Há uns meses valentes, dizia-me o D. assim: "Eh, 'bora de Bruxelas a Portugal de bicicleta!" Eu acho que na altura não disse nada porque fiquei muito ocupada agarrada à barriga a rir. Mas nos tempos seguintes comecei a ponderar, a admirar a coisa de diversos ângulos e a magicar maneiras de a tornar possível. Como acontece aliás sempre que ele vomita uma ideia estrombólica deste tipo (cofvamosviverparalondrescof). Depois a coisa já era "Eu hei-de ir a Portugal de bicicleta..." E eu tornei-me condescendente: "Hmm-hum, claro que vais, se nem em Bruxelas andas, deves ir." Mas a ideia, na sua teoria, vá, até era fixe e seria uma mega conquista e uma oportunidade perfeita para palmilhar, quase literalmente, um bom pedaço da Europa, e eu até ia todos os dias para o trabalho de bicicleta e tal, comecei a dar algum crédito à coisa. Seria difícil mas não impossível e inesquecível decerto. Depois até descobri a rede EuroVelo e fiquei fascinada com a prospetiva de uma Europa toda ciclável e ganhei balanço. Chegámos a estimar dias e quilómetros, se faríamos pela costa francesa e espanhola ou cortando caminho pelo interior (eu dizia-lhe: "Há PIRINÉUS pelo meio" mas ele não queria saber), estivemos quase a comprar bicicletas para começar a visitar cidades belgas aos fins-de-semana (sempre Waterloo...), chegámos a sonhar visitar uma cidade de cada país aqui à volta só para dizer "Eu fui a [inserir país vizinho da Bélgica] de bicicleta e voltei!", eu sempre a insistir em irmos a Londres dando ao pedal e quase morrendo de desgosto por saber que o ferry de Calais-Dover ou Ostende-Southampton só transporta carros (sempre a Inglaterra...).
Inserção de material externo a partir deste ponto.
Lemma rw_WriteMsg_spec n p w res s :
  cache_inv n p (now s) (data s) -> msg_ok res ->
  exists mt opt q s' out, Typify (Some res) (now s) = Some (mt, opt) /\ head (mQuestion res) = Some q /\
    rw_WriteMsg now wildcard data put_data c w res s = Some (s', out) /\ write_effect n p w res mt q s s'.
Proof using Hst.
  intros Hinv Hm. destruct (Typify_total res (now s) Hm) as (mt & opt & Et).
  destruct Hm as [Hne _]. destruct (mQuestion res) as [|q qs] eqn:Eq; [done|].
  assert (head (mQuestion res) = Some q) as Hq by (by rewrite Eq). exists mt, opt, q.
  assert (exists ko s', cache_key (Name (rwState w)).2 res mt (rwDo w) = Some ko /\
    (match ko with
     | Some key => if decide (0 < rw_duration c mt (MinimalTTL res mt))%Z then
                     if Match (rwState w) res
                     then rw_set now wildcard data put_data w res key mt (rw_duration c mt (MinimalTTL res mt)) s else Some s
                   else Some s
     | None => Some s
     end) = Some s' /\ write_effect n p w res mt q s s') as (ko & s' & Ek & Es & Hcase).
  { unfold cache_key. rewrite Eq. destruct (mTruncated res) eqn:Htr.
    { exists None, s. split; [done|]. split; [done|]. right; right. unfold cacheable. rewrite Htr. by split; [intros (_ & ? & _)|split; [intros (_ & ? & _)|]]. }
    case_decide as Hmt.
    { exists None, s. split; [done|]. split; [done|]. right; right. unfold positive, negative.
      destruct Hmt as [->|[->| ->]]; (split; [by intros [[?|?] _]|]); (split; [by intros [[?|[?|?]] _]|done]). }
    destruct (decide (0 < rw_duration c mt (MinimalTTL res mt))%Z) as [Hd|Hd]; [destruct (Match (rwState w) res) eqn:Hma|].
    - destruct (rw_set_effect n p w res mt q s) as (s' & E & He); [done..|]. by eexists (Some _), s'.
    - exists (Some (hash (Name (rwState w)).2 (qType q) (rwDo w))), s. split; [done|]. split; [done|].
      right; right. unfold cacheable. rewrite Hma. by split; [intros (_ & _ & ? & _)|split; [intros (_ & _ & ? & _)|]].
    - exists (Some (hash (Name (rwState w)).2 (qType q) (rwDo w))), s. split; [done|]. split; [done|].
      right; right. unfold cacheable. by split; [intros (_ & _ & _ & ? & _)|split; [intros (_ & _ & _ & ? & _)|]]. }
  unfold rw_WriteMsg. rewrite Et. cbn [mbind option_bind]. rewrite Ek. cbn [mbind option_bind]. rewrite Es.
  cbn [mbind option_bind]. destruct (rwPrefetch w); by eexists _, _.
Qed.
(** A message that has been stored answers later requests. *)
Lemma stored_found n p w res mt q s s' qname qtype do t2 :
  write_effect n p w res mt q s s' -> head (mQuestion res) = Some q ->
  (Name (rwState w)).2 = qname -> QType (rwState w) = qtype -> rwDo w = do ->
  (positive mt /\ cacheable w res mt (rwPexcept w) /\
     when_usable qname qtype t2 (get (cNcache (data s)) (hash qname qtype do)) = None) \/
  (negative mt /\ cacheable w res mt (rwNexcept w)) ->
  (seconds (t2 - now s) < u32 (seconds (rw_duration c mt (MinimalTTL res mt))))%Z ->
  exists i, found (data s') qname qtype do t2 = Some i /\
    item_of res (now s) (rw_duration c mt (MinimalTTL res mt)) i /\ caches_ok n p (data s').
Proof.
  intros He Hq <- <- <- Hcase Ht. unfold write_effect in He.
  assert (Match (rwState w) res = true) as Hm by (destruct Hcase as [(_ & (_ & ? & _) & _)|(_ & (_ & ? & _))]; done).
  apply Match_spec in Hm as (q' & Eq' & _ & Hnm & Hty). rewrite Eq' in Hq. injection Hq as ->.
  assert (forall i, item_of res (now s) (rw_duration c mt (MinimalTTL res mt)) i ->
    usable_for (Name (rwState w)).2 (QType (rwState w)) t2 i) as Hus.
  { intros i (q2 & Hq2 & En & Et & _ & _ & _ & _ & Eo & Es). rewrite Eq' in Hq2. injection Hq2 as <-.
    unfold usable_for, item_ttl. rewrite En, Et, Hnm, Hty, Eo, Es. split; [done|]. split; [done|]. left. lia. }
  rewrite <- Hty in *. unfold found.
  destruct He as [(Hpos & _ & Hset)|[(Hneg & _ & Hset)|(Hnp & Hnn & _)]].
  - destruct Hset as (_ & Hinv & _ & Hn & (i & Hi & Hof)). exists i. split; [|split; [done|apply Hinv]].
    assert (when_usable (Name (rwState w)).2 (qType q) t2
      (get (cNcache (data s')) (hash (Name (rwState w)).2 (qType q) (rwDo w))) = None) as ->.
    { destruct (get (cNcache (data s')) _) as [j|] eqn:Ej; [|done]. destruct (Hn _ _ Ej) as [Hj|[? _]]; [|done].
      destruct Hcase as [(_ & _ & Hnone)|(Hneg & _)]; [by rewrite Hj in Hnone|].
      unfold positive, negative in *. destruct Hpos as [-> | ->]; by destruct Hneg as [?|[?|?]]. }
    rewrite Hi. simpl. by rewrite decide_True by auto.
  - destruct Hset as (_ & Hinv & _ & _ & (i & Hi & Hof)). exists i. split; [|split; [done|apply Hinv]].
    rewrite Hi. simpl. by rewrite decide_True by auto.
  - exfalso. destruct Hcase as [(? & ? & _)|(? & ?)]; tauto.
Qed.
End plugin.

(** ** Shared records *)

(** A record after [filterRRSlice] has been given its address. *)
Definition touch (ttl : Z) (r : RR) : RR := if decide (hRrtype r = TypeOPT) then r else set_hTtl ttl r.
Definition touched (rrs : list nat) (ttl : Z) (a : nat) (r : RR) : RR := if decide (a ∈ rrs) then touch ttl r else r.

Lemma touch_type ttl r : hRrtype (touch ttl r) = hRrtype r.
Proof. unfold touch. by case_decide. Qed.

Lemma touch_idem ttl r : touch ttl (touch ttl r) = touch ttl r.
Proof. unfold touch at 1. rewrite touch_type. unfold touch. by case_decide. Qed.

Lemma touched_cons a rrs ttl b r :
  touched rrs ttl b (if decide (b = a) then touch ttl r else r) = touched (a :: rrs) ttl b r.
Proof.
  unfold touched. destruct (decide (b = a)) as [->|Hne].
  - rewrite (decide_True (P := a ∈ a :: rrs)) by (by left). case_decide; [apply touch_idem|done].
  - destruct (decide (b ∈ rrs)) as [Hin|Hin].
    + by rewrite decide_True by (by right).
    + rewrite decide_False; [done|]. by intros [?|?]%elem_of_cons.
Qed.

Lemma filterRRSlice_cons r rrs ttl :
  filterRRSlice (r :: rrs) ttl =
  if decide (hRrtype r = TypeOPT) then filterRRSlice rrs ttl else touch ttl r :: filterRRSlice rrs ttl.
Proof.
  unfold filterRRSlice, touch. rewrite filter_cons.
  destruct (decide (hRrtype r = TypeOPT)) as [Ho|Ho].
  - rewrite decide_False by (intros Hn; by apply Hn). done.
  - by rewrite decide_True.
Qed.

(** The records of the result are the given ones with the TTL, and the given
    ones get the TTL too, copied or not. *)
Lemma filter_heap_spec rrs ttl dup h vals :
  Forall2 (fun a r => exists r0, h !! a = Some r0 /\ hRrtype r0 = hRrtype r /\ touch ttl r0 = touch ttl r) rrs vals ->
  exists h' rs, filterRRSlice_heap h rrs ttl dup = Some (h', rs) /\
    Forall2 (fun b r => h' !! b = Some r) rs (filterRRSlice vals ttl) /\
    (forall a r, h !! a = Some r -> h' !! a = Some (touched rrs ttl a r)).
Proof.
  revert h vals. induction rrs as [|a rrs IH]; intros h vals Hw.
  { inversion Hw; subst. exists h, []. split; [done|]. split; [constructor|done]. }
  inversion Hw as [|? r ? vals' (r0 & Ha & Hty & Hto) Hw' E1 E2]; subst. cbn [filterRRSlice_heap]. rewrite Ha.
  cbn [mbind option_bind]. rewrite filterRRSlice_cons, <- Hty. case_decide as Ho.
  - destruct (IH h vals' Hw') as (h' & rs & -> & Hrs & Ht). exists h', rs. split; [done|]. split; [done|].
    intros b r1 Hb. rewrite (Ht b r1 Hb), <- touched_cons. case_decide as Hba; [|done]. subst b.
    rewrite Ha in Hb. injection Hb as <-. unfold touch. by rewrite decide_True.
  - assert (set_hTtl ttl r0 = touch ttl r0) as Es by (unfold touch; by rewrite decide_False). rewrite Es.
    set (h1 := <[a := touch ttl r0]> h).
    assert (forall b r1, h !! b = Some r1 -> h1 !! b = Some (if decide (b = a) then touch ttl r1 else r1)) as H1.
    { intros b r1 Hb. unfold h1. case_decide as Hba.
      - subst b. rewrite lookup_insert_eq. congruence.
      - by rewrite lookup_insert_ne. }
    assert (exists h2 b, (if dup then heap_copy h1 (touch ttl r0) else (h1, a)) = (h2, b) /\
      h2 !! b = Some (touch ttl r0) /\ (forall x r1, h1 !! x = Some r1 -> h2 !! x = Some r1)) as (h2 & b & -> & Hb & H2).
    { destruct dup; eexists _, _; (split; [reflexivity|]).
      - split; [apply lookup_insert_eq|]. intros x r1 Hx. rewrite lookup_insert_ne; [done|]. intros <-.
        apply (is_fresh (dom h1)). by apply elem_of_dom_2 in Hx.
      - split; [apply lookup_insert_eq|done]. }
    destruct (IH h2 vals') as (h' & rs & -> & Hrs & Ht).
    { eapply Forall2_impl; [exact Hw'|]. intros x rx (r1 & Hx & Hty1 & Hto1). pose proof (H2 _ _ (H1 _ _ Hx)) as Hx2.
      eexists. split; [exact Hx2|]. case_decide; [|done]. by rewrite touch_type, touch_idem. }
    exists h', (b :: rs). split; [done|]. split.
    + constructor; [|done]. rewrite (Ht _ _ Hb), <- Hto. unfold touched. case_decide; [by rewrite touch_idem|done].
    + intros x r1 Hx. rewrite (Ht _ _ (H2 _ _ (H1 _ _ Hx))). by rewrite touched_cons.
Qed.

Lemma filterRRSlice_not_opt rrs ttl : filterRRSlice (filter not_opt rrs) ttl = filterRRSlice rrs ttl.
Proof.
  unfold filterRRSlice. f_equal. induction rrs as [|r rrs IH]; [done|]. rewrite !filter_cons.
  destruct (decide (not_opt r)) as [H|H]; [|done]. rewrite filter_cons, decide_True by done. by rewrite IH.
Qed.

(** ** Theorems *)

(** C28 The sharded cache is a map that may forget: whatever is added and
    removed, in any order, no operation panics, a key is only ever found with
    the value that was last added under it and not removed since, the number
    of elements stays within the capacity, and what has just been added is
    there. *)
Theorem sharded_cache_forgets `{GoRange} {V} (size : Z) (os : list (CacheOp V)) :
  exists c, cache_ops (Cache_New size) os = Some c /\
    (forall k v, Cache_Get c k = Some (Some v) -> ideal os !! k = Some v) /\
    (0 <= Cache_Len c <= Z.max 1024 size)%Z /\
    forall k v, exists c' ev, Cache_Add c k v = Some (c', ev) /\ Cache_Get c' k = Some (Some v).
Proof.
  destruct (cache_ops_sim (V:=V) (shard_cap size) (Cache_New size) ∅ os (Cache_New_ok size) (New_forgets size))
    as (c & E & Hc & Hf).
  exists c. split; [done|]. split.
  { intros k v. rewrite (Cache_Get_get _ _ _ Hc). intros [= Hk]. by apply Hf. }
  split.
  { pose proof (Cache_Len_bound _ c Hc) as Hl. unfold shard_cap, shardSize in Hl.
    pose proof (Z.quot_rem' size 256). pose proof (Z.mul_quot_le (Z.max 0 size) 256).
    destruct (decide (0 <= size)%Z); [|assert (Z.quot size 256 <= 0)%Z by (apply Z.quot_le_upper_bound; lia); lia].
    rewrite (Z.max_r 0 size) in * by lia. lia. }
  intros k v. destruct (Cache_Add_spec _ c k v Hc) as (c' & ev & Ea & Hc' & Hget & _).
  exists c', ev. split; [done|]. by rewrite (Cache_Get_get _ _ _ Hc'), Hget.
Qed.

(** C27 A reply that passes through the cache's writer never makes it panic,
    keeps the caches in order, and is stored under the key of the request, in
    the positive or the negative cache according to its type, exactly when it
    is not truncated, answers the request, has a positive lifetime and is not
    in an excepted zone; otherwise nothing changes. *)
Theorem cache_write_exact `{GoRange} `{DnsNames} `{DnsMsgsOk} {W} (now : W -> Z) (wildcard : W -> string)
    (put_wildcard : string -> W -> W) (data : W -> CacheData) (put_data : CacheData -> W -> W) (c : CacheConf)
    (n p : Z) (w : RespWriter) (res : Msg) (s : W) :
  state_ok now put_wildcard data put_data -> cache_inv n p (now s) (data s) -> msg_ok res ->
  exists mt opt q s' out, Typify (Some res) (now s) = Some (mt, opt) /\ head (mQuestion res) = Some q /\
    rw_WriteMsg now wildcard data put_data c w res s = Some (s', out) /\
    write_effect now data c n p w res mt q s s'.
Proof. intros Hst. by apply (rw_WriteMsg_spec now wildcard put_wildcard data put_data Hst). Qed.

(** C11 A stored reply is served: once a reply that may be stored has passed
    the writer, a request for the same name (letter case aside), type and DO
    bit that comes while the lifetime lasts is answered from the cache, and
    not by the next plugin, with the id of the request, the rcode and the
    records of the reply, and the lifetime that is left as TTL.  (For a
    positive reply, provided the negative cache has no usable item.) *)
Theorem cache_store_then_hit `{GoRange} `{DnsNames} `{DnsMsgsOk} {W} (now : W -> Z) (wildcard : W -> string)
    (put_wildcard : string -> W -> W) (data : W -> CacheData) (put_data : CacheData -> W -> W) (c : CacheConf)
    (next : option (Handler W)) (n p : Z) (w : RespWriter) (res r : Msg) (s s' s2 : W) (out : list Msg)
    (mt : RespType) (opt : option RR) (qname : string) (qtype : Z) (do : bool) (ctx : Ctx) (cw : Writer) :
  state_ok now put_wildcard data put_data -> cache_inv n p (now s) (data s) -> msg_ok res ->
  Typify (Some res) (now s) = Some (mt, opt) ->
  (Name (rwState w)).2 = qname -> QType (rwState w) = qtype -> rwDo w = do ->
  (positive mt /\ cacheable c w res mt (rwPexcept w) /\
     when_usable c qname qtype (now s2) (get (cNcache (data s)) (hash qname qtype do)) = None) \/
  (negative mt /\ cacheable c w res mt (rwNexcept w)) ->
  rw_WriteMsg now wildcard data put_data c w res s = Some (s', out) ->
  data s2 = data s' -> (now s <= now s2)%Z ->
  let lifetime := u32 (seconds (rw_duration c mt (MinimalTTL res mt))) in
  let elapsed := seconds (now s2 - now s) in
  (elapsed < lifetime)%Z ->
  asks_for r qname qtype do -> Zones_Matches (ccZones c) qname <> EmptyString ->
  exists s2' m, Cache_ServeDNS now wildcard put_wildcard data put_data c next ctx cw r s2 =
      Some (s2', [m], RcodeSuccess, None) /\
    let ttl := if ccKeepttl c then lifetime else (lifetime - elapsed)%Z in
    mId m = mId r /\ mRcode m = mRcode res /\ mAnswer m = filterRRSlice (mAnswer res) ttl /\
    mNs m = filterRRSlice (mNs res) ttl /\ mExtra m = filterRRSlice (mExtra res) ttl.
Proof.
  intros Hst Hinv Hm Ety En Et Ed Hcase Ew Hd Hle lifetime elapsed Hlt Ha Hz.
  destruct (rw_WriteMsg_spec now wildcard put_wildcard data put_data Hst c n p w res s Hinv Hm)
    as (mt' & opt' & q & s1 & out' & Ety' & Hq & Ew' & He).
  rewrite Ety in Ety'. injection Ety' as <- <-. rewrite Ew in Ew'. injection Ew' as <- <-.
  destruct (stored_found now wildcard data c n p w res mt q s s' qname qtype do (now s2)) as (i & Hf & Hof & Hok); [done..|].
  pose proof Hof as (q2 & _ & _ & _ & Hrc & Han & Hns & Hex & Ho & Hs).
  assert (item_ttl i (now s2) = lifetime - elapsed)%Z as Httl by (unfold item_ttl; by rewrite Ho, Hs).
  rewrite <- Hd in Hf, Hok.
  destruct (serve_hit now wildcard put_wildcard data put_data c next ctx cw r s2 qname qtype do n p i Ha Hz Hok Hf)
    as [[? _]|(s2' & m & E & Hid & _ & _ & Hrcm & Ham & Hnm & Hem)]; [|lia|].
  { split; [|by rewrite Hs]. rewrite Ho. unfold u32. apply Z.mod_pos_bound. lia. }
  exists s2', m. split; [done|]. unfold reply_ttl in *. rewrite Httl, Ho in *.
  rewrite Z.max_r in * by lia. rewrite Hrcm, Ham, Hnm, Hem, Han, Hns, Hex, filterRRSlice_not_opt. done.
Qed.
Entretanto a nossa partida definitiva da Bélgica chegou mais abruptamente do que o previsto e a ideia foi posta de parte. No final de junho iremos para Portugal, em setembro este blog voltará para o sítio que lhe deu o nome. A univ/cidade ainda não está escolhida mas a volta para a ilha já é uma certeza.

Mas... Mas. Há outra coisa. Surgiu a ideia (ou ressurgiu, nem sei com certeza), tão repentina mas tão avassaladora - e as melhores ideias surgem assim, já percebi - de uma volta a Portugal em bicicleta. "Se não dá a viagem maior, faça-se esta por Portugal, já que vamos ter umas férias mais alargadas do que o previsto", disse-me ele. E eu, contra todo o meu instinto dos "mas" e "se"s compulsivos disse: "'Está bem." É que, entendam, depois de termos passado meses e meses a considerar distâncias de 2000 e tal quilómetros e ver como enfiar aquilo em três semanas, olhar para o mapa do litoral português e ver que de cima a baixo são 700, a coisa parece uma brincadeira de crianças. E eu agora até corro fixe e tal, há-de dar, pensei eu. É a confiança de que o meu corpo é imparável e os seus limites serão apenas os que eu lhe impuser. Ou isto é uma revelação extremamente sábia ou a corrida queimou-me o cérebro todo, ainda não sei dizer.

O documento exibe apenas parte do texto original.